*** Information given

(** [handleGetDirections]; [reply] is the outcome of the routing request.
    Whatever is raised inside the [try] (a rejected request, a body that is
    not JSON, a property of [null] or of a missing [geometry]) runs the
    [catch], which calls [simulateRoute]. *)
Definition handleGetDirections (s : State) (reply : Fetched OsrmData) : State :=
  match userLocation s, selectedLocation s with
  | Some _, Some _ =>
      match reply with
      | NetworkError => simulateRoute s
      | Replied _ _ NotJson => simulateRoute s
      | Replied _ _ JsonNull => simulateRoute s
      | Replied _ _ (Json data) =>
          match firstRoute data with
          | Some r =>
              match osrm_geometry r with
              | None => simulateRoute s
              | Some coordinates =>
                  let s1 :=
                    setRoute
                      (Some {| route_coordinates := coordinates;
                               route_duration := JS.Math_round (osrm_duration r / 60);
                               route_distance := JS.toFixed1 (osrm_distance r / 1000);
                               route_steps :=
                                 [{| step_instruction := "Head to your destination";
                                     step_distance := JS.Math_round (osrm_distance r) |}] |})
                      s in
                  let s2 := withMap (FitBounds (map toLatLng coordinates)) s1 in
                  setAchievement (Some routePlanner) s2
              end
          | None => s
          end
      end
  | _, _ => s
  end.

End Discovery.

(** ** Destination selection *)

(** [handleLocationClick]: the reverse-geocoded record of a map click. *)
Definition handleLocationClick (s : State) (location : Location) : State :=
  let s1 := setSelectedLocation (Some location) s in
  let newPosition : LatLng := (loc_lat location, loc_lon location) in
  let s2 := setPosition newPosition s1 in
  let s3 := withMap (SetView newPosition 13) s2 in
  setRoute None s3.

(** [handleLocationSelect]: a result of the geocoder search. *)
Definition handleLocationSelect (s : State) (location : Location) : State :=
  let s1 := setSelectedLocation (Some location) s in
  let newPosition : LatLng := (loc_lat location, loc_lon location) in
  let s2 := setPosition newPosition s1 in
  let s3 := withMap (SetView newPosition 13) s2 in
  setRoute None s3.

(** ** Vocabulary of the statements *)

(** A recommendation list in ascending order of [distance]. *)
Definition ascending (l : list Place) : Prop :=
  Sorted (fun a b => place_distance a <= place_distance b) l.

(** Tier 1 comes up empty: the request fails, the reply is an error
    status, has no JSON body, or carries no element. *)
Definition overpassYieldsNothing (reply : Fetched OverpassData) : bool :=
  match reply with
  | Replied true _ (Json data) =>
      match ov_elements data with
      | Some (_ :: _) => false
      | _ => true
      end
  | _ => true
  end.

(** Tier 2 comes up empty, likewise. *)
Definition nominatimYieldsNothing (reply : Fetched (list NominatimPlace)) : bool :=
  match reply with
  | Replied true _ (Json (_ :: _)) => false
  | _ => true
  end.

(** The routing request did not give a route the handler accepts: it
    failed, or its reply is not JSON, has a code other than [Ok], or has
    no first route. *)
Definition routingGaveNoRoute (reply : Fetched OsrmData) : bool :=
  match reply with
  | Replied _ _ (Json data) =>
      match firstRoute data with
      | Some _ => false
      | None => true
      end
  | _ => true
  end.

(** The tags the element filter looks at. *)
Definition filterKeys : list string := ["name"; "tourism"; "historic"; "amenity"]%string.

(** An element the filter lets through: it has a tag object in which one
    of [filterKeys] has a non-empty value. *)
Definition hasFilterTag (element : Element) : Prop :=
  exists tags key v,
    el_tags element = Some tags /\ In key filterKeys /\
    tag key tags = Some v /\ v <> EmptyString.

(** The reading of the specification: a feature counts when it has a name
    or a tag of one of the queried categories (tourism, restaurant or cafe
    amenity, historic, park). *)
Definition hasQueriedTag (element : Element) : bool :=
  match el_tags element with
  | None => false
  | Some tags =>
      JS.truthy (tag "name" tags) || JS.truthy (tag "tourism" tags)
      || match tag "amenity" tags with
         | Some v => String.eqb v "restaurant" || String.eqb v "cafe"
         | None => false
         end
      || JS.truthy (tag "historic" tags)
      || match tag "leisure" tags with
         | Some v => String.eqb v "park"
         | None => false
         end
  end.


(** ** Concrete inputs *)

Module Sample.

Definition initialState : State :=
  {| position := (20.5937, 78.9629);
     showRecommendations := false;
     selectedLocation := None;
     route := None;
     transportMode := "driving-car";
     userLocation := None;
     recommendations := [];
     achievement := None;
     locationError := None;
     isLoadingLocation := false;
     mapRef := Some Untouched |}.

Definition oakland : Location :=
  {| loc_place_id := Some 297054975%Z;
     loc_display_name := "Oakland, Alameda County, California, United States";
     loc_lat := 37.8044;
     loc_lon := -122.2712 |}.

(** The user in San Francisco, Oakland selected, no route yet. *)
Definition sanFranciscoToOakland : State :=
  setSelectedLocation (Some oakland)
    (setUserLocation (Some (37.7749, -122.4194)) initialState).

(** A reply of the routing service that refuses the request. *)
Definition noRouteReply : Fetched OsrmData :=
  Replied false 400 (Json {| osrm_code := Some "NoRoute"%string; osrm_routes := None |}).

Definition equatorEast : Location :=
  {| loc_place_id := None;
     loc_display_name := "Sumatra, Indonesia";
     loc_lat := 0;
     loc_lon := 100 |}.

(** Two places on the equator, 100 degrees of longitude apart. *)
Definition alongEquator : State :=
  setSelectedLocation (Some equatorEast)
    (setUserLocation (Some (0, 0)) initialState).

(** Draws whose first is 0.8 and whose others are 0.1. *)
Definition unevenDraws (k : nat) : R :=
  match k with
  | O => 0.8
  | S _ => 0.1
  end.

Definition zeroDraws (_ : nat) : R := 0.

(** A park that carries no name. *)
Definition unnamedPark : Element :=
  {| el_id := 4217;
     el_tags := Some [("leisure", "park")]%string;
     el_lat := Some 37.77;
     el_lon := Some (-122.42);
     el_center := None |}.

Definition louvre : NominatimPlace :=
  {| nom_place_id := 88;
     nom_display_name := Some "Louvre Museum, Paris, France"%string;
     nom_type := Some "museum"%string;
     nom_lat := 48.8606;
     nom_lon := 2.3376 |}.

Definition offline : Services :=
  {| overpassReply := NetworkError;
     nominatimReply := NetworkError;
     draws1 := zeroDraws;
     draws2 := zeroDraws;
     draws3 := unevenDraws |}.

End Sample.

(** ** The rest of the component *)

Definition setTransportMode (v : string) (s : State) : State :=
  {| position := position s; showRecommendations := showRecommendations s;
     selectedLocation := selectedLocation s; route := route s;
     transportMode := v; userLocation := userLocation s;
     recommendations := recommendations s; achievement := achievement s;
     locationError := locationError s;
     isLoadingLocation := isLoadingLocation s; mapRef := mapRef s |}.

(** [handleLocateMe]: with a known user location the view is recentred on
    it; without one the function is [getUserLocation], whose [outcome] is
    then consulted. *)
Definition handleLocateMe (hasInitialSelectedPlace : bool) (s : State)
    (outcome : Geolocation) : State * list Effect :=
  match userLocation s with
  | Some user => (withMap (SetView user 13) (setPosition user s), [])
  | None => getUserLocation hasInitialSelectedPlace s outcome
  end.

******

Assigned task: Read through the entries and copy every line that includes "setUserLocation".

Completed exercise:
    (setUserLocation (Some (37.7749, -122.4194)) initialState).
    (setUserLocation (Some (0, 0)) initialState).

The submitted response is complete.